Are you invisible? Perhaps you're perceived to be incapable of making the decision, or articulating it. Or maybe, for some reason, the waiter feels fine talking to your friend, but uncomfortable talking to you. This perplexing situation is not so uncommon for some people living with disabilities. "I usually say, 'Excuse me, will you ask me the question, please?'" says Ryan McGraw, a 30-year-old yoga teacher with cerebral palsy. "It's dehumanizing."
So why would someone not address McGraw, who talks a little slower and has impaired movement and coordination?

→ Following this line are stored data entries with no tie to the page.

Lemma containment_ratio_total_and_extremes_witness :
  calculate_containment_ratio (mkXYWH 10 10 0 20) (mkBBox 0 0 100 100) = Ok 0%Q /\
  (exists r : Q,
     calculate_containment_ratio (mkXYWH 10 10 20 20) (mkBBox 0 0 100 100) = Ok r /\
     (r == 1)%Q) /\
  (exists r : Q,
     calculate_containment_ratio (mkXYWH 10 10 20 20) (mkBBox 50 0 100 100) = Ok r /\
     (r == 0)%Q).
Proof.
  split; [| split].
  - apply (containment_ratio_total_and_extremes
             (mkXYWH 10 10 0 20) (mkBBox 0 0 100 100)).
    vm_compute. discriminate.
  - apply (containment_ratio_total_and_extremes
             (mkXYWH 10 10 20 20) (mkBBox 0 0 100 100));
      vm_compute; try reflexivity; discriminate.
  - apply (containment_ratio_total_and_extremes
             (mkXYWH 10 10 20 20) (mkBBox 50 0 100 100)).
    left. vm_compute. discriminate.
Defined.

"When people can't relax, they're fearful, and they simply choose not to interact with people with disabilities," says Carol Glazer, president of the National Organization on Disability. "And that's so unfortunate because it only perpetuates the stereotypes and fears that people have."

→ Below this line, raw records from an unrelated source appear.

(** X17.  In a tree the program builds and for a point of the unit cube,
    the lookup [dTreeWrapper(p, size, nodes)] from the root passes its
    assertions and returns a leaf; [depth(p)] is the number of nodes on the
    way, the leaf is on level [depth(p) - 1], the returned size has the
    volume of [size] divided by [2 ^ (depth(p) - 1)], and [depth(p)] is at
    most [depth()]. *)
Theorem dTreeWrapper_reaches_leaf (nodes : list STreeNode) (p : Point) (size : Vector) :
  Reach.reachable nodes -> Spatial.inCube p ->
  exists fuel idx size' d nd D,
    STreeNode.dTreeWrapper fuel nodes 0 p size = Some (idx, size') /\
    nodes !! idx = Some nd /\ isLeaf nd = true /\
    STreeNode.depthAt fuel nodes 0 p = Some d /\ 1 <= d /\
    level nd = d - 1 /\
    (Spatial.volume size' * 2 ^ (d - 1) == Spatial.volume size)%Q /\
    STreeNode.depth fuel nodes 0 = Some D /\ d <= D.
Proof.
  intros Hr Hp. pose proof (SpatialFacts.reachable_ordered _ Hr) as Ho.
  pose proof (STreeFacts.reachable_axisCycle _ Hr) as Ha.
  destruct Ho as [(r & Hroot & Hl & Hax) Hord].
  destruct (SpatialFacts.lookup_spec nodes (conj (ex_intro _ r (conj Hroot (conj Hl Hax))) Hord)
              Ha (length nodes) 0 p size r Hp Hroot)
    as (idx & size' & d & nd & D & H); [lia |].
  exists (length nodes), idx, size', d, nd, D. rewrite Hl in H.
  destruct H as (H1 & H2 & H3 & H4 & H5 & H6 & H7 & H8 & H9).
  do 5 (split; [done |]). split; [lia |]. done.
Qed.

Lemma dTreeWrapper_reaches_leaf_witness :
  let p : Point := (1 # 4, 1 # 2, 3 # 4)%Q in
  let size : Vector := (1, 1, 1)%Q in
  Reach.reachable STree.clear /\ Spatial.inCube p /\
  exists fuel idx size' d nd D,
    STreeNode.dTreeWrapper fuel STree.clear 0 p size = Some (idx, size') /\
    STree.clear !! idx = Some nd /\ isLeaf nd = true /\
    STreeNode.depthAt fuel STree.clear 0 p = Some d /\ 1 <= d /\
    level nd = d - 1 /\
    (Spatial.volume size' * 2 ^ (d - 1) == Spatial.volume size)%Q /\
    STreeNode.depth fuel STree.clear 0 = Some D /\ d <= D.
Proof.
  assert (Hp : Spatial.inCube (1 # 4, 1 # 2, 3 # 4)%Q).
  { intros a. unfold get3. destruct (a =? 0), (a =? 1); simpl; split; discriminate. }
  cbv zeta. split; [exact Reach.reach_clear |]. split; [exact Hp |].
  apply (dTreeWrapper_reaches_leaf STree.clear (1 # 4, 1 # 2, 3 # 4)%Q (1, 1, 1)%Q
           Reach.reach_clear Hp).
Defined.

McGraw speculates that some people get nervous talking to him or don't engage because they simply fear the unknown. Maybe they've never met anyone like him before. "I don't think that's bad or wrong," he says. "It's normal human response." But interacting with people with disabilities doesn't need to be nerve-racking.
Ryan Gambrell, a project manager in San Diego who is 4 feet 2 inches tall, points out, "I think even if you left a blank line at the end of your title and asked 'How to Interact With People,' you could apply two things – respect and sincerity – to just about anyone, and they would appreciate you for it."

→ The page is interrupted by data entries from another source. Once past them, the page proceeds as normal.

Lemma file_folderStage item : type item = file -> folderStage item = None.
Proof. intros Ht. unfold folderStage. now rewrite (isFolder_file _ Ht). Qed.

Lemma someOpt_spec p cs :
  someOpt p cs = true <-> HasChild (fun c => p c = true) cs.
Proof.
  unfold someOpt, HasChild. destruct cs as [l|].
  - rewrite existsb_exists. split.
    + intros (c & Hin & Hp). eauto.
    + intros (l' & c & E & Hin & Hp). injection E as <-. eauto.
  - split; [discriminate|]. intros (l & c & E & _). discriminate.
Qed.

(** Where each stage takes its answer from. *)
Lemma projectStage_some item cs r :
  projectStage item cs = Some r ->
  exists d, In d PROJECT_DETECTORS /\ ProjectDetector.check d item cs = true
            /\ r = result (ProjectDetector.category d)
                          (ProjectDetector.reason d).
Proof.
  unfold projectStage.
  destruct (find _ PROJECT_DETECTORS) as [d|] eqn:E; [|discriminate].
  intros [= <-]. apply find_some in E. destruct E. eauto.
Qed.

Lemma folderStage_some item r :
  folderStage item = Some r ->
  type item = folder /\
  exists rule, In rule FOLDER_RULES /\ FolderRule.check rule item = true
               /\ r = result (FolderRule.category rule)
                             (reasonOf (FolderRule.reason rule) item).
Proof.
  unfold folderStage. destruct (isFolder item) eqn:F; [|discriminate].
  destruct (find _ FOLDER_RULES) as [rule|] eqn:E; [|discriminate].
  intros [= <-]. apply find_some in E. destruct E.
  split; [now apply isFolder_true|eauto].
Qed.

Lemma nameStage_some item r :
  nameStage item = Some r ->
  exists p, In p NAME_PATTERNS
            /\ test (NamePattern.pattern p) (name item) = true
            /\ r = result (NamePattern.category p) (NamePattern.reason p).
Proof.
  unfold nameStage.
  destruct (find _ NAME_PATTERNS) as [p|] eqn:E; [|discriminate].
  intros [= <-]. apply find_some in E. destruct E. eauto.
Qed.

Lemma getProperty_In {A} (table : list (string * A)) key v :
  getProperty table key = Some v -> In (key, v) table.
Proof.
  induction table as [|[k x] table IH]; simpl; [discriminate|].
  destruct (String.eqb k key) eqn:E.
  - apply String.eqb_eq in E. intros [= <-]. left. now subst.
  - intros H. right. auto.
Qed.

Lemma extensionStage_some item r :
  extensionStage item = Some r ->
  type item = file /\
  exists ext rule, In (ext, rule) EXTENSION_RULES
                   /\ r = result (ExtensionRule.category rule)
                                 (ExtensionRule.reason rule).
Proof.
  unfold extensionStage. destruct (isFile item) eqn:F; [|discriminate].
  destruct (negb _); [|discriminate].
  destruct (getProperty _ _) as [rule|] eqn:E; [|discriminate].
  intros [= <-]. apply getProperty_In in E.
  split; [now apply isFile_true|eauto].
Qed.

(** The result is that of the first stage that answers. *)
Lemma detect_cases item cs r :
  detectFileCategory item cs = Some r ->
  projectStage item cs = Some r \/ folderStage item = Some r
  \/ nameStage item = Some r \/ extensionStage item = Some r.
Proof.
  unfold detectFileCategory.
  destruct (projectStage item cs); [auto|].
  destruct (folderStage item); [auto|].
  destruct (nameStage item); auto.
Qed.

(** Only the matching folder rule gives a cleanup-by-age category. *)
Lemma detect_category_origin item cs r :
  detectFileCategory item cs = Some r ->
  (DetectionResult.category r = VACUUM_TEMP -> checkOldTemp item = true)
  /\ (DetectionResult.category r = ARCHIVE_STALE -> checkStale item = true).
Proof.
  intros H. apply detect_cases in H. destruct H as [H|[H|[H|H]]].
  - apply projectStage_some in H. destruct H as (d & Hin & _ & ->).
    simpl in Hin.
    repeat (destruct Hin as [<-|Hin]; [split; discriminate|]).
    contradiction.
  - apply folderStage_some in H. destruct H as (_ & rule & Hin & Hc & ->).
    simpl in Hin.
    repeat (destruct Hin as [<-|Hin];
            [split; (discriminate || (intros _; exact Hc))|]).
    contradiction.
  - apply nameStage_some in H. destruct H as (p & Hin & _ & ->).
    simpl in Hin.
    repeat (destruct Hin as [<-|Hin]; [split; discriminate|]).
    contradiction.
  - apply extensionStage_some in H.
    destruct H as (_ & ext & rule & Hin & ->).
    simpl in Hin.
    repeat (destruct Hin as [[= <- <-]|Hin]; [split; discriminate|]).
    contradiction.
Qed.

(** ** Classification *)

(** C1. [detectFileCategory] is a total function of the node and of the
    optional children: on every input it gives either nothing or one
    result, whose target and priority are those the category table
    gives for its category.  An absent children collection is read as
    an empty one, both as the [children] field of the node (the
    empty-folder rule) and as the second argument (the project
    detectors). *)
Theorem C1_classify_total_absent_children_as_empty :
  forall (item : FileNode) (cs : option (list FileNode)),
    (detectFileCategory item cs = None \/
     exists r, detectFileCategory item cs = Some r /\
               r = result (DetectionResult.category r)
                          (DetectionResult.reason r))
    /\ detectFileCategory (withChildren None item) cs
       = detectFileCategory (withChildren (Some []) item) cs
    /\ detectFileCategory item None = detectFileCategory item (Some []).
Proof.
  intros item cs. split; [|split].
  - destruct (detectFileCategory item cs) as [r|] eqn:E; [right|now left].
    exists r. split; [reflexivity|].
    apply detect_cases in E. destruct E as [H|[H|[H|H]]].
    + apply projectStage_some in H. now destruct H as (d & _ & _ & ->).
    + apply folderStage_some in H. now destruct H as (_ & d & _ & _ & ->).
    + apply nameStage_some in H. now destruct H as (d & _ & _ & ->).
    + apply extensionStage_some in H.
      now destruct H as (_ & e & d & _ & ->).
  - destruct item as [n t ch a c sz]. unfold detectFileCategory.
    assert (F : folderStage (withChildren None (mkFileNode n t ch a c sz))
                = folderStage (withChildren (Some [])
                                            (mkFileNode n t ch a c sz))).
    { destruct t; reflexivity. }
    rewrite F. reflexivity.
  - unfold detectFileCategory.
    assert (P : projectStage item None = projectStage item (Some [])).
    { reflexivity. }
    rewrite P. reflexivity.
Qed.

(** C2. A folder whose own children are none (absent or empty) and that
    no project detector matches is classified by the empty-folder rule,
    whatever its name and its age. *)
Theorem C2_empty_folder_rule_first :
  forall (item : FileNode) (cs : option (list FileNode)),
    type item = folder ->
    childCount item = 0 ->
    NoProjectMatch item cs ->
    detectFileCategory item cs
    = Some (DetectionResult.mk VACUUM_EMPTY "VACUUM" 3 "Empty Folder").
Proof.
  intros item cs Ht Hn Hp. unfold detectFileCategory.
  apply projectStage_none in Hp. rewrite Hp.
  unfold folderStage, FOLDER_RULES.
  apply isFolder_true in Ht. rewrite Ht.
  cbn [find FolderRule.check]. unfold checkEmpty.
  fold (childCount item). rewrite Ht, Hn. reflexivity.
Qed.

Think the Golden Rule and basic communication skills – eye contact, respect for personal space and talking to adults like adults. Rethink, perhaps, some vocabulary. Practice person-first language: A person with autism or a person who is blind, instead of an autistic person or blind person. (Check out a list of person-first examples here.) And while it fits the person-first structure, even "people with disabilities," is an imperfect phrase, as there are many individuals with specific kinds of abilities and disabilities. Correct more subtle normative terms, too, such as "typical," "healthy" and "able-bodied."
[Read: An All-Out Assault on Autism.]
"Person-first is not just an etiquette rule or the politically correct thing to do; it comes from a way of thinking about the person," Glazer says. One of her sons, Jacob, is 21 years old and has hydrocephalus, which means excess fluid has accumulated in his brain. "We have to overcome language that isn't person-first, because when someone calls my son a hydrocephalic, that's who he is to them. They're going to treat him differently," Glazer says. Jacob has cognitive disabilities, and people talk slowly to him like he's a small child, but his mother says he's quite clever and intelligent. "[People] tell me how cute his is – how sweet he is, but a 21 year old would rather be clever than cute" she says.
This is familiar territory for McGraw, who remembers how when he was a Boy Scout as a teenager, his peers often talked to him as if he was 5 years old. People change their tone when talking to Sarah Schaffer, too. Although she's 18 years old and preparing to attend college next month, people sometimes talk to her in a "weird, high-pitched" voice because she has Down syndrome. "It really annoys me when people act weird around me," she says. "I'd rather they talk to me like anybody else."
Patricia Wright, national director of autism services at Easter Seals, a nonprofit that provides services to help children and adults with disabilities, shares Schaffer's sentiment. "Think: How would I interact with anybody else," she says. "I think there's anxiety that comes from this perception that there's some magic way you're supposed to interact with someone. There isn't … In the same way we respect humans, we respect humans with disabilities."